BEGIN SOURCE MATERIAL
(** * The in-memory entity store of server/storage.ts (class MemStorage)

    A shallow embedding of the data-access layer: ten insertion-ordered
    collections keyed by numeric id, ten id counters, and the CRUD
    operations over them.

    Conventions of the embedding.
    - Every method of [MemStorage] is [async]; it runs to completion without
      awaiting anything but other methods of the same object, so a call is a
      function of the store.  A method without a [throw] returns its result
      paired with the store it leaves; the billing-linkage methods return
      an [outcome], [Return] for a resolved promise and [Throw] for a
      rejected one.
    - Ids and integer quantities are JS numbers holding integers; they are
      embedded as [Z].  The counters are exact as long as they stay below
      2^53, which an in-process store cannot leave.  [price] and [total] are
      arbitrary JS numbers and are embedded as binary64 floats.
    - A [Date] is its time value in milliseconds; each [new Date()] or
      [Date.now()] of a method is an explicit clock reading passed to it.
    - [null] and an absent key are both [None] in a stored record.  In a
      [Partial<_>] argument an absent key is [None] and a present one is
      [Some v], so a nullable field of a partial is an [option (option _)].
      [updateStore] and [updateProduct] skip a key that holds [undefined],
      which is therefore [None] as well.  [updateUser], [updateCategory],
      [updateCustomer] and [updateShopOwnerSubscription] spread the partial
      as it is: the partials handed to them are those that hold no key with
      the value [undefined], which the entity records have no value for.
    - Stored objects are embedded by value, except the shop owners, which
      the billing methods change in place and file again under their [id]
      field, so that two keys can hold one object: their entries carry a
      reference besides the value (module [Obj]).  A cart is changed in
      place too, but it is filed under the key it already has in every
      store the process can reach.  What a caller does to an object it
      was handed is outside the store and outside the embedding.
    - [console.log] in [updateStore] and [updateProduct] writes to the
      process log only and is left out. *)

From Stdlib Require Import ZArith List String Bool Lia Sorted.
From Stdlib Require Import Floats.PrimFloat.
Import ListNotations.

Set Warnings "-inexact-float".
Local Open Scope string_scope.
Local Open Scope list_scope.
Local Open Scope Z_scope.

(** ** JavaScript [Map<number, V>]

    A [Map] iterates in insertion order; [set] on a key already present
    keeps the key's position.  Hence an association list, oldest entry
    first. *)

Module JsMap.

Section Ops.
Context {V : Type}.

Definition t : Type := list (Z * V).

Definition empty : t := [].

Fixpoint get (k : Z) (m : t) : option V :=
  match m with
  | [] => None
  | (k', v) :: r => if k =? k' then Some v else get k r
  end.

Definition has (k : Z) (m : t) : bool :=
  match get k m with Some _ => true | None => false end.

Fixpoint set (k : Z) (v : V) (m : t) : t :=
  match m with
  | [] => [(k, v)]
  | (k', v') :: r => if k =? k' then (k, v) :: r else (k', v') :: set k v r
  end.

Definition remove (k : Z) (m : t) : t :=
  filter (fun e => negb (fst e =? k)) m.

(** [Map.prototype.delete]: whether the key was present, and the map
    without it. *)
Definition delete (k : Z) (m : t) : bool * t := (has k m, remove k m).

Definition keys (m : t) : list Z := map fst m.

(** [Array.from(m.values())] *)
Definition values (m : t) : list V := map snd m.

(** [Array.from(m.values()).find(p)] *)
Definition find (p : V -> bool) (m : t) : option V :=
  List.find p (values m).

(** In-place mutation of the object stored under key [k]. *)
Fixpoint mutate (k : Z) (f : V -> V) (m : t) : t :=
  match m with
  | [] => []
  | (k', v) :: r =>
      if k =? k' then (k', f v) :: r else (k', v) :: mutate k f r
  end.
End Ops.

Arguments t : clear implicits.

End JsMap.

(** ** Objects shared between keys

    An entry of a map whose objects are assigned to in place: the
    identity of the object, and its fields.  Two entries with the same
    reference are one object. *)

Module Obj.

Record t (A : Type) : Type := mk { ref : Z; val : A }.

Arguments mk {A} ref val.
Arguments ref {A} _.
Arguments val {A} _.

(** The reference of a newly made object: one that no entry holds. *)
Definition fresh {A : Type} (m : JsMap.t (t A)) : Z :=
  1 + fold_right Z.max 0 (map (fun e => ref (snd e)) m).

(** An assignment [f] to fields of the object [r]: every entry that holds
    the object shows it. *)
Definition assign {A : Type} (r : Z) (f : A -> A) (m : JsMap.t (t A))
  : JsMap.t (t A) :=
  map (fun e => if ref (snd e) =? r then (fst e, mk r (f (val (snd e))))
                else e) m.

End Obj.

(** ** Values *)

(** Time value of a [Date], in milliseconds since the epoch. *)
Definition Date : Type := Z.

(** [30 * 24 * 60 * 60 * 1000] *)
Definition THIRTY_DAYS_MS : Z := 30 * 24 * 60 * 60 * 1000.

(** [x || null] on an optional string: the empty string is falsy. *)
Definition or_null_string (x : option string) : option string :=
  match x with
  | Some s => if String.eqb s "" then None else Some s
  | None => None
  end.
END SOURCE MATERIAL
▸ TASK BRIEF:
Retype, in the same exact form, the lines of the material above from the line holding "(** In-place mutation" through the line holding "(** [x || null]".

▸ TASK RESPONSE:
(** In-place mutation of the object stored under key [k]. *)
Fixpoint mutate (k : Z) (f : V -> V) (m : t) : t :=
  match m with
  | [] => []
  | (k', v) :: r =>
      if k =? k' then (k', f v) :: r else (k', v) :: mutate k f r
  end.
End Ops.

Arguments t : clear implicits.

End JsMap.

(** ** Objects shared between keys

    An entry of a map whose objects are assigned to in place: the
    identity of the object, and its fields.  Two entries with the same
    reference are one object. *)

Module Obj.

Record t (A : Type) : Type := mk { ref : Z; val : A }.

Arguments mk {A} ref val.
Arguments ref {A} _.
Arguments val {A} _.

(** The reference of a newly made object: one that no entry holds. *)
Definition fresh {A : Type} (m : JsMap.t (t A)) : Z :=
  1 + fold_right Z.max 0 (map (fun e => ref (snd e)) m).

(** An assignment [f] to fields of the object [r]: every entry that holds
    the object shows it. *)
Definition assign {A : Type} (r : Z) (f : A -> A) (m : JsMap.t (t A))
  : JsMap.t (t A) :=
  map (fun e => if ref (snd e) =? r then (fst e, mk r (f (val (snd e))))
                else e) m.

End Obj.

(** ** Values *)

(** Time value of a [Date], in milliseconds since the epoch. *)
Definition Date : Type := Z.

(** [30 * 24 * 60 * 60 * 1000] *)
Definition THIRTY_DAYS_MS : Z := 30 * 24 * 60 * 60 * 1000.

(** [x || null] on an optional string: the empty string is falsy. *)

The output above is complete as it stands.